Belanja Online Lewat Video Naik 5 Kali Lipat, Kebiasaan Konsumen Indonesia Berubah
Kebiasaan masyarakat Indonesia dalam berbelanja online mengalami perubahan besar setelah transaksi melalui video commerce meningkat hingga lima kali lipat dalam tiga tahun terakhir
Kebiasaan masyarakat Indonesia dalam berbelanja online mengalami perubahan besar setelah transaksi melalui video commerce atau belanja berbasis video meningkat hingga lima kali lipat dalam tiga tahun terakhir.
Fenomena tersebut terungkap dalam ajang Google Marketing Live Asia Tenggara. Google menyebut video commerce kini menjadi salah satu motor utama pertumbuhan perdagangan digital di kawasan, termasuk Indonesia.
“Dalam laporan ekonomi Asia Tenggara kami, 25 persen total gross merchandise value (GMV) e-commerce berasal dari video commerce,” kata Sapna Chadha, Vice President Google untuk Asia Tenggara dan Asia Selatan Frontier dalam media briefing Google Marketing Live secara virtual, (7/7/2026).
Pertumbuhan tersebut menunjukkan bahwa konsumen tidak lagi hanya mengandalkan pencarian produk melalui katalog digital atau mesin pencari. Semakin banyak masyarakat yang menemukan produk melalui video pendek, siaran langsung (live shopping), maupun konten kreator di media sosial sebelum akhirnya memutuskan untuk membeli.
Perubahan ini menandai bergesernya pola perilaku konsumen dari search-based commerce menuju content-driven commerce, yakni keputusan pembelian yang dipengaruhi oleh konten visual dan interaksi secara langsung. Konsumen kini ingin melihat cara penggunaan produk, menyaksikan demonstrasi secara nyata, hingga membaca tanggapan pembeli lain secara real time sebelum melakukan transaksi.
Selain memberikan gambaran produk yang lebih jelas, video juga dinilai mampu meningkatkan rasa percaya konsumen. Penjelasan langsung dari penjual, demonstrasi produk, hingga sesi tanya jawab selama siaran langsung membuat calon pembeli merasa lebih yakin dibandingkan hanya melihat foto dan membaca spesifikasi produk.
Perubahan perilaku tersebut juga membuat batas antara media sosial dan platform e-commerce semakin tipis. Aktivitas menonton konten hiburan kini dapat langsung berujung pada transaksi pembelian tanpa harus berpindah aplikasi. Konsep ini dikenal sebagai shoppertainment, yaitu perpaduan antara hiburan dan pengalaman berbelanja dalam satu platform digital.

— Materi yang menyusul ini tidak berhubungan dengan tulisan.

(** * The theorems *)
(** C15: the cache of descriptors is transparent. After any session of [surfaces_sound], through
    fewer than 2^27 lookups by descriptions, invalidations, warm-ups, flushes and sorts of an
    empty cache, as long as no surface is changed and none of the ids asked for was destroyed
    since the last flush of the manager's lookup cache (for those the code reads freed memory,
    [destroyed_id_dangles]), [getSurfaceDescriptor] answers what the analysis of the surface
    gives now (or that there is none), and neither tables, objects nor buffers change. *)
Theorem property_cache_transparent device ops (w : iow) props_ops id :
  clean_start w -> Z.of_nat (length ops) < 2 ^ 28 -> tame [] ops ->
  Z.of_nat (lookups props_ops) < 2 ^ 27 -> Forall (fun id => id ∉ stale_end [] ops) (id :: (props_ops ≫= prop_ids)) ->
  let '(ok, w1) := life device ops w in
  ok = true ->
  let w2 := (prop_session props_ops (mk_piow initial_props w1)).2 in
  let '(r, w3) := getSurfaceDescriptor id true w2 in
  r = described id (io_mgr w1) (io_kern w1)
  /\ io_mgr (pw_iow w3) = io_mgr w1 /\ same_memory (io_kern w1) (io_kern (pw_iow w3)) /\ kn_fault (io_kern (pw_iow w3)) = false.
Proof.
  intros Hw Hn Ht Hl Hf. apply Forall_cons in Hf as [Hid Hf].
  pose proof (life_good device ops w (lookups props_ops + 1) Hw ltac:(lia) Ht) as H.
  destruct (life device ops w) as [ok [m d k]]. intros Hok. destruct (H Hok) as [Hm Hd]. cbn in Hm, Hd. cbv zeta. cbn [io_mgr io_kern].
  assert (Hs : steady (lookups props_ops + 1) (stale_end [] ops) m k (mk_piow initial_props (mk_iow m d k))).
  { apply steady_intro; [apply on_clock_refl|done|done|]. constructor; cbn; [constructor|lia|lia]. }
  pose proof (steadily_session props_ops 1 _ _ _ Hf _ Hs) as H2. destruct (prop_session props_ops _) as [u w2]. cbn [snd] in *.
  destruct (getSurfaceDescriptor_run _ _ _ _ _ id Hid H2) as (w3 & -> & (pr & d3 & k3 & -> & Hk & Hm3 & _)). cbn.
  split; [done|]. split; [done|]. split; [by destruct Hk as (? & ? & ->)|apply Hm3].
Qed.
Lemma property_cache_transparent_witness :
  let '(ok, w1) := life true demo_ops demo_start in
  let w2 := (prop_session [PropDescribe 1; PropInvalidate 1; PropPrewarm [2; 9]; PropOptimize] (mk_piow initial_props w1)).2 in
  let '(r, w3) := getSurfaceDescriptor 2 true w2 in
  ok = true /\ r = described 2 (io_mgr w1) (io_kern w1) /\ r.1 = kIOReturnSuccess.
Proof.
  pose proof (property_cache_transparent true demo_ops demo_start [PropDescribe 1; PropInvalidate 1; PropPrewarm [2; 9]; PropOptimize] 2
    demo_clean ltac:(cbn; lia) demo_tame ltac:(cbn; lia) ltac:(cbn; repeat (constructor; [set_solver|]); constructor)) as H.
  assert (E : (life true demo_ops demo_start).1 = true) by (vm_compute; reflexivity).
  assert (E2 : (getSurfaceDescriptor 2 true (prop_session [PropDescribe 1; PropInvalidate 1; PropPrewarm [2; 9]; PropOptimize]
    (mk_piow initial_props (life true demo_ops demo_start).2)).2).1.1 = kIOReturnSuccess) by (vm_compute; reflexivity).
  destruct (life true demo_ops demo_start) as [ok w1]. cbn [fst snd] in E, E2. specialize (H E). cbv zeta in H |- *.
  destruct (getSurfaceDescriptor 2 true _) as [r w3]. split; [exact E|]. split; [apply H|exact E2].
Defined.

Bagi pelaku usaha, kondisi ini menjadi sinyal bahwa strategi pemasaran juga harus ikut berubah. Foto produk dan deskripsi yang lengkap saja tidak lagi cukup untuk menarik perhatian konsumen. Brand perlu menghadirkan konten video yang menarik, melakukan live shopping secara rutin, serta memanfaatkan kreator konten dan afiliator untuk membangun kepercayaan sekaligus meningkatkan penjualan.
Perubahan ini diperkirakan akan terus berkembang seiring meningkatnya penetrasi internet, penggunaan media sosial, serta semakin terbiasanya masyarakat mengonsumsi konten video setiap hari. Artinya, video commerce bukan lagi sekadar tren sesaat, melainkan telah menjadi bagian dari perubahan cara konsumen Indonesia menemukan, mengevaluasi, dan membeli produk di era digital.